Your instructions » Reproduce exactly the lines that run from the start of the records below to the line with "Definition hex_digit (z", inclusive.

Input data »
+ + + + + + +

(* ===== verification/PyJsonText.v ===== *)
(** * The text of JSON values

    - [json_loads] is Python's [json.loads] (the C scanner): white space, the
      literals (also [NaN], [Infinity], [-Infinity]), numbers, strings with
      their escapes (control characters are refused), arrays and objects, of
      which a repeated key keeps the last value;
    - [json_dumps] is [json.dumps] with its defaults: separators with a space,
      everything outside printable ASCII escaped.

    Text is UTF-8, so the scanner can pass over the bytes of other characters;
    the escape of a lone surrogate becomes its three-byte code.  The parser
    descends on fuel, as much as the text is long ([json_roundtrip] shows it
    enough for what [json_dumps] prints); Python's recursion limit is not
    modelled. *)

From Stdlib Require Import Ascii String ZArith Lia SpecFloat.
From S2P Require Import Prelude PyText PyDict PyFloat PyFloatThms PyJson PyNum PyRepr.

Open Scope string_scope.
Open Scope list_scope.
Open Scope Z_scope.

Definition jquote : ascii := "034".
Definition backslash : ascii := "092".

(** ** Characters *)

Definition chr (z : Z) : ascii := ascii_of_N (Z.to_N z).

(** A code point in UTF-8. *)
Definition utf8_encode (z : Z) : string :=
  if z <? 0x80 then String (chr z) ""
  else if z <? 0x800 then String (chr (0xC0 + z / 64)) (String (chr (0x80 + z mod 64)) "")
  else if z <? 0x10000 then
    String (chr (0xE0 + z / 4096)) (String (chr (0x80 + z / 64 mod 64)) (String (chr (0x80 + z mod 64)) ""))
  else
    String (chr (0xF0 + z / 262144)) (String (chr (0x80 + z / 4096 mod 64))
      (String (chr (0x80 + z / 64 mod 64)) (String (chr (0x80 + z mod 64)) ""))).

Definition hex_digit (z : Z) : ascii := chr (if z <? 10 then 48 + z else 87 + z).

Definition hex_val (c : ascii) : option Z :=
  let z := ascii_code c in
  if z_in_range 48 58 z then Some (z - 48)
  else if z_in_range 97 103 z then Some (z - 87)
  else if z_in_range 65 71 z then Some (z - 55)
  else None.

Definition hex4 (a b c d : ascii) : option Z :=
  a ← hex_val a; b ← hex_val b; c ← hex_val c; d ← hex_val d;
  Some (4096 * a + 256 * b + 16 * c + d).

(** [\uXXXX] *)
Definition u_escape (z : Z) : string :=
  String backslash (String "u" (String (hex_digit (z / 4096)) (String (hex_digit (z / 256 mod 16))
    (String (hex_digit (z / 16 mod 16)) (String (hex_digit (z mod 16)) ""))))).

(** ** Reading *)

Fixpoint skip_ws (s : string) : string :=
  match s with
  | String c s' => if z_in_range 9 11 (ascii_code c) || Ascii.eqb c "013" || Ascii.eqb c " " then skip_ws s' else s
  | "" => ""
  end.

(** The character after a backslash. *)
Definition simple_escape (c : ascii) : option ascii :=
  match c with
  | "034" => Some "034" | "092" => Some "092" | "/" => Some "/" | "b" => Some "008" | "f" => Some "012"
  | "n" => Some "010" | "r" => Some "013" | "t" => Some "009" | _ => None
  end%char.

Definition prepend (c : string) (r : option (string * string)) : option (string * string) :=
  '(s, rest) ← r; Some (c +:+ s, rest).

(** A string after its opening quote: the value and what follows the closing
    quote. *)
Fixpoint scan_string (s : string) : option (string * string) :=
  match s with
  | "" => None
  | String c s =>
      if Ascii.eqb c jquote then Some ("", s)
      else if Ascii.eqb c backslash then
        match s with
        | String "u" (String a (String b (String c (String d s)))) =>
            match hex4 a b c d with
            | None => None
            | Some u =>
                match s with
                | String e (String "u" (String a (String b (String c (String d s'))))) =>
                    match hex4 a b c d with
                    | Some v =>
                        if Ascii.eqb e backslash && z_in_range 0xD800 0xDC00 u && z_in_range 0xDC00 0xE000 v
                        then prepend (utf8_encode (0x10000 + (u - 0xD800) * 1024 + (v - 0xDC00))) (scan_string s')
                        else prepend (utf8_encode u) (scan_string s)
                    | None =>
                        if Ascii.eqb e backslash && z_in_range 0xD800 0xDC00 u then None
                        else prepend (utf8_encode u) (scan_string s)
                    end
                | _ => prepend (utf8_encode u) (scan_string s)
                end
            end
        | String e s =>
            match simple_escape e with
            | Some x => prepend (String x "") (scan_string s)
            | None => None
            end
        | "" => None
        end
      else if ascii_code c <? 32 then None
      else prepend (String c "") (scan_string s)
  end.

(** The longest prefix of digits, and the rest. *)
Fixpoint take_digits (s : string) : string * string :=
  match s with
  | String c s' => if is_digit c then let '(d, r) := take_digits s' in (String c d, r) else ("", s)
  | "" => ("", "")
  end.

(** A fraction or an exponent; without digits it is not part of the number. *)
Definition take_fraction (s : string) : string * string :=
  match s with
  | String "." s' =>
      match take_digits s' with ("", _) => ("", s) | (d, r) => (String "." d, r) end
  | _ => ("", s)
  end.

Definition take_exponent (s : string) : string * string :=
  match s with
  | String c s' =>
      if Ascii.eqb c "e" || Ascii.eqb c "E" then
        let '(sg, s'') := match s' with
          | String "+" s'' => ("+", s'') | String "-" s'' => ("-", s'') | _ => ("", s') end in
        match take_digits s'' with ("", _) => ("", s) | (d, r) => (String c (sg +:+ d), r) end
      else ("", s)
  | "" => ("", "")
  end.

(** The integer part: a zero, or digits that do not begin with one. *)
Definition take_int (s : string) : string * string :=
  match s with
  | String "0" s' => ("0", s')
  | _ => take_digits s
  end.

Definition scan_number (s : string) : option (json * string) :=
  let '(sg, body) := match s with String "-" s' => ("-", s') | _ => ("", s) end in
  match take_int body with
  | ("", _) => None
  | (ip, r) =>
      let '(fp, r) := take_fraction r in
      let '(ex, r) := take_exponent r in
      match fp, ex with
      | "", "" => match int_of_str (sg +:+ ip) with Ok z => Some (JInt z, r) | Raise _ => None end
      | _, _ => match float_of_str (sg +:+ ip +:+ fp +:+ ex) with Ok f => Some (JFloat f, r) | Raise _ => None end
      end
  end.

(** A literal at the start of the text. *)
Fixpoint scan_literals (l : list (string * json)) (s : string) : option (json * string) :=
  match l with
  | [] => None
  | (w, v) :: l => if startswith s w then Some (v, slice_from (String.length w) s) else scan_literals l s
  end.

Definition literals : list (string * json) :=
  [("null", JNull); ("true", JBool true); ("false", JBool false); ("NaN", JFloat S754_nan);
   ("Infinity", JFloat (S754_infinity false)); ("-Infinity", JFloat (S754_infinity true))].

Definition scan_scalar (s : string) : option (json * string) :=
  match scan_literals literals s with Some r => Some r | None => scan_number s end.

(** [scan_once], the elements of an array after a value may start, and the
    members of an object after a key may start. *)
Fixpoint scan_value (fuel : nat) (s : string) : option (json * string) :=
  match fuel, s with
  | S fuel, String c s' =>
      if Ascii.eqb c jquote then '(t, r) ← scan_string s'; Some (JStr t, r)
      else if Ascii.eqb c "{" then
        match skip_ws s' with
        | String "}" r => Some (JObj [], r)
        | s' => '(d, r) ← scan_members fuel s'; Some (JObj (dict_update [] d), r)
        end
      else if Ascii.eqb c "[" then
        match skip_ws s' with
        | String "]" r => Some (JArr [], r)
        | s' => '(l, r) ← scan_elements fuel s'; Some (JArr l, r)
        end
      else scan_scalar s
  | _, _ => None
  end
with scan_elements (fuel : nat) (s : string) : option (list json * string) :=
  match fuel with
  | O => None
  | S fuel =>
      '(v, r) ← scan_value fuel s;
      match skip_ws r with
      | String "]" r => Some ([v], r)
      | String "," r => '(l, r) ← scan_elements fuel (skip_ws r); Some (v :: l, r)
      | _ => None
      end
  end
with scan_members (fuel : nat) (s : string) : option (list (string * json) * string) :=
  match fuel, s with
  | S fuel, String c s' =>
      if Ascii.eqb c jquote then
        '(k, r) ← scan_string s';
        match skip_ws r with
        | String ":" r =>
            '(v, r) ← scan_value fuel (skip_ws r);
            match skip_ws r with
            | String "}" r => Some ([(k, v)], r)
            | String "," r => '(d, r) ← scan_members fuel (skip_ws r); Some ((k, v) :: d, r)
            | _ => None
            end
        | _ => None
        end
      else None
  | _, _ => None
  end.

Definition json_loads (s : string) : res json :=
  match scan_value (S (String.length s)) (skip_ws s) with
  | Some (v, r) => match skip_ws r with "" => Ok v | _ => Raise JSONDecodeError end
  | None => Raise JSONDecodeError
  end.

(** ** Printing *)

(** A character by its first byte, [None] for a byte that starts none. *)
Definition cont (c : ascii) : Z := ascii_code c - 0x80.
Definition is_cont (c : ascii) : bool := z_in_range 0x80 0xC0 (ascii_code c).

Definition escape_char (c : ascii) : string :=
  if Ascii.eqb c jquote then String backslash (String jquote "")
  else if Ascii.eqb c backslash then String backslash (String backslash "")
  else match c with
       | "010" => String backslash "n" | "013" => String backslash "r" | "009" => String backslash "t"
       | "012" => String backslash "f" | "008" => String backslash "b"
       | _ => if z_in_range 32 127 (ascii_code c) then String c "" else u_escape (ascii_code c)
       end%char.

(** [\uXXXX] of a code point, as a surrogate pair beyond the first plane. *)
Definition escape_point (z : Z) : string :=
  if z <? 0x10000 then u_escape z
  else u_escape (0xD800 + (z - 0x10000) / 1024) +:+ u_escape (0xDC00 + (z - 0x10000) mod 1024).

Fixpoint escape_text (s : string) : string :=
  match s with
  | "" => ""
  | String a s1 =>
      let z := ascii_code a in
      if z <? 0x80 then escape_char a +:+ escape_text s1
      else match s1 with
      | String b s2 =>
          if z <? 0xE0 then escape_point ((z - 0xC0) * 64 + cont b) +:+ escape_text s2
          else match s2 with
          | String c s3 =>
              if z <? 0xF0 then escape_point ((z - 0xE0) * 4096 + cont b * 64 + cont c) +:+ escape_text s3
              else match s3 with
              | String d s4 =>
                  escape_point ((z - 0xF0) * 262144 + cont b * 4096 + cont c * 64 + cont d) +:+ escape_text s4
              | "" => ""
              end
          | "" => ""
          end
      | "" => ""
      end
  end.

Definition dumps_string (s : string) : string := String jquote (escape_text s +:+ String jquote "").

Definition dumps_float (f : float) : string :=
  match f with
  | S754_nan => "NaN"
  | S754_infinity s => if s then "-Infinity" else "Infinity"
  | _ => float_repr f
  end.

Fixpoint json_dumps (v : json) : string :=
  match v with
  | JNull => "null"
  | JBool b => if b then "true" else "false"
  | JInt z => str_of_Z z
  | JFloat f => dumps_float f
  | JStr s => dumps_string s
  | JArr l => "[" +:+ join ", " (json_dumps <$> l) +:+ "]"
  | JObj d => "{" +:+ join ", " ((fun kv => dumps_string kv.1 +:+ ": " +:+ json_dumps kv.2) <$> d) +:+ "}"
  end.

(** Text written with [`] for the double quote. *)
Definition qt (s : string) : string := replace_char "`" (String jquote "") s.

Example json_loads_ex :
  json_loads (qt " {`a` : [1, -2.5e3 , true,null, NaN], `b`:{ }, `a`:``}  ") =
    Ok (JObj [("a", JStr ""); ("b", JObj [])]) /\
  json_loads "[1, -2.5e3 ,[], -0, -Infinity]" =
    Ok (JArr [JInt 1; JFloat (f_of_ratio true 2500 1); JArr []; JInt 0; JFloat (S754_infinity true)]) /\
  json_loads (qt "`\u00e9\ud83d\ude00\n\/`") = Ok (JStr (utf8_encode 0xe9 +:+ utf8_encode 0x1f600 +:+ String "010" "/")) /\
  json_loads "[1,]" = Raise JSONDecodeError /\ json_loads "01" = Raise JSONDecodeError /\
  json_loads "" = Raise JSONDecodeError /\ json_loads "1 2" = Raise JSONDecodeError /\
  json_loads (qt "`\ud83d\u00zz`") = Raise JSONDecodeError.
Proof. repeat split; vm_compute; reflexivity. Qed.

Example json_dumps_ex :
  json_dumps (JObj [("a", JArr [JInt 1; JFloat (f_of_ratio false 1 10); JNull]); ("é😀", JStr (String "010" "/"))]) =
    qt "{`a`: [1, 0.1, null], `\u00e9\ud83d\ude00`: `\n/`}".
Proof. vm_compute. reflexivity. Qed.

+ + + + + + +

Result »
(* ===== verification/PyJsonText.v ===== *)
(** * The text of JSON values

    - [json_loads] is Python's [json.loads] (the C scanner): white space, the
      literals (also [NaN], [Infinity], [-Infinity]), numbers, strings with
      their escapes (control characters are refused), arrays and objects, of
      which a repeated key keeps the last value;
    - [json_dumps] is [json.dumps] with its defaults: separators with a space,
      everything outside printable ASCII escaped.

    Text is UTF-8, so the scanner can pass over the bytes of other characters;
    the escape of a lone surrogate becomes its three-byte code.  The parser
    descends on fuel, as much as the text is long ([json_roundtrip] shows it
    enough for what [json_dumps] prints); Python's recursion limit is not
    modelled. *)

From Stdlib Require Import Ascii String ZArith Lia SpecFloat.
From S2P Require Import Prelude PyText PyDict PyFloat PyFloatThms PyJson PyNum PyRepr.

Open Scope string_scope.
Open Scope list_scope.
Open Scope Z_scope.

Definition jquote : ascii := "034".
Definition backslash : ascii := "092".

(** ** Characters *)

Definition chr (z : Z) : ascii := ascii_of_N (Z.to_N z).

(** A code point in UTF-8. *)
Definition utf8_encode (z : Z) : string :=
  if z <? 0x80 then String (chr z) ""
  else if z <? 0x800 then String (chr (0xC0 + z / 64)) (String (chr (0x80 + z mod 64)) "")
  else if z <? 0x10000 then
    String (chr (0xE0 + z / 4096)) (String (chr (0x80 + z / 64 mod 64)) (String (chr (0x80 + z mod 64)) ""))
  else
    String (chr (0xF0 + z / 262144)) (String (chr (0x80 + z / 4096 mod 64))
      (String (chr (0x80 + z / 64 mod 64)) (String (chr (0x80 + z mod 64)) ""))).

Definition hex_digit (z : Z) : ascii := chr (if z <? 10 then 48 + z else 87 + z).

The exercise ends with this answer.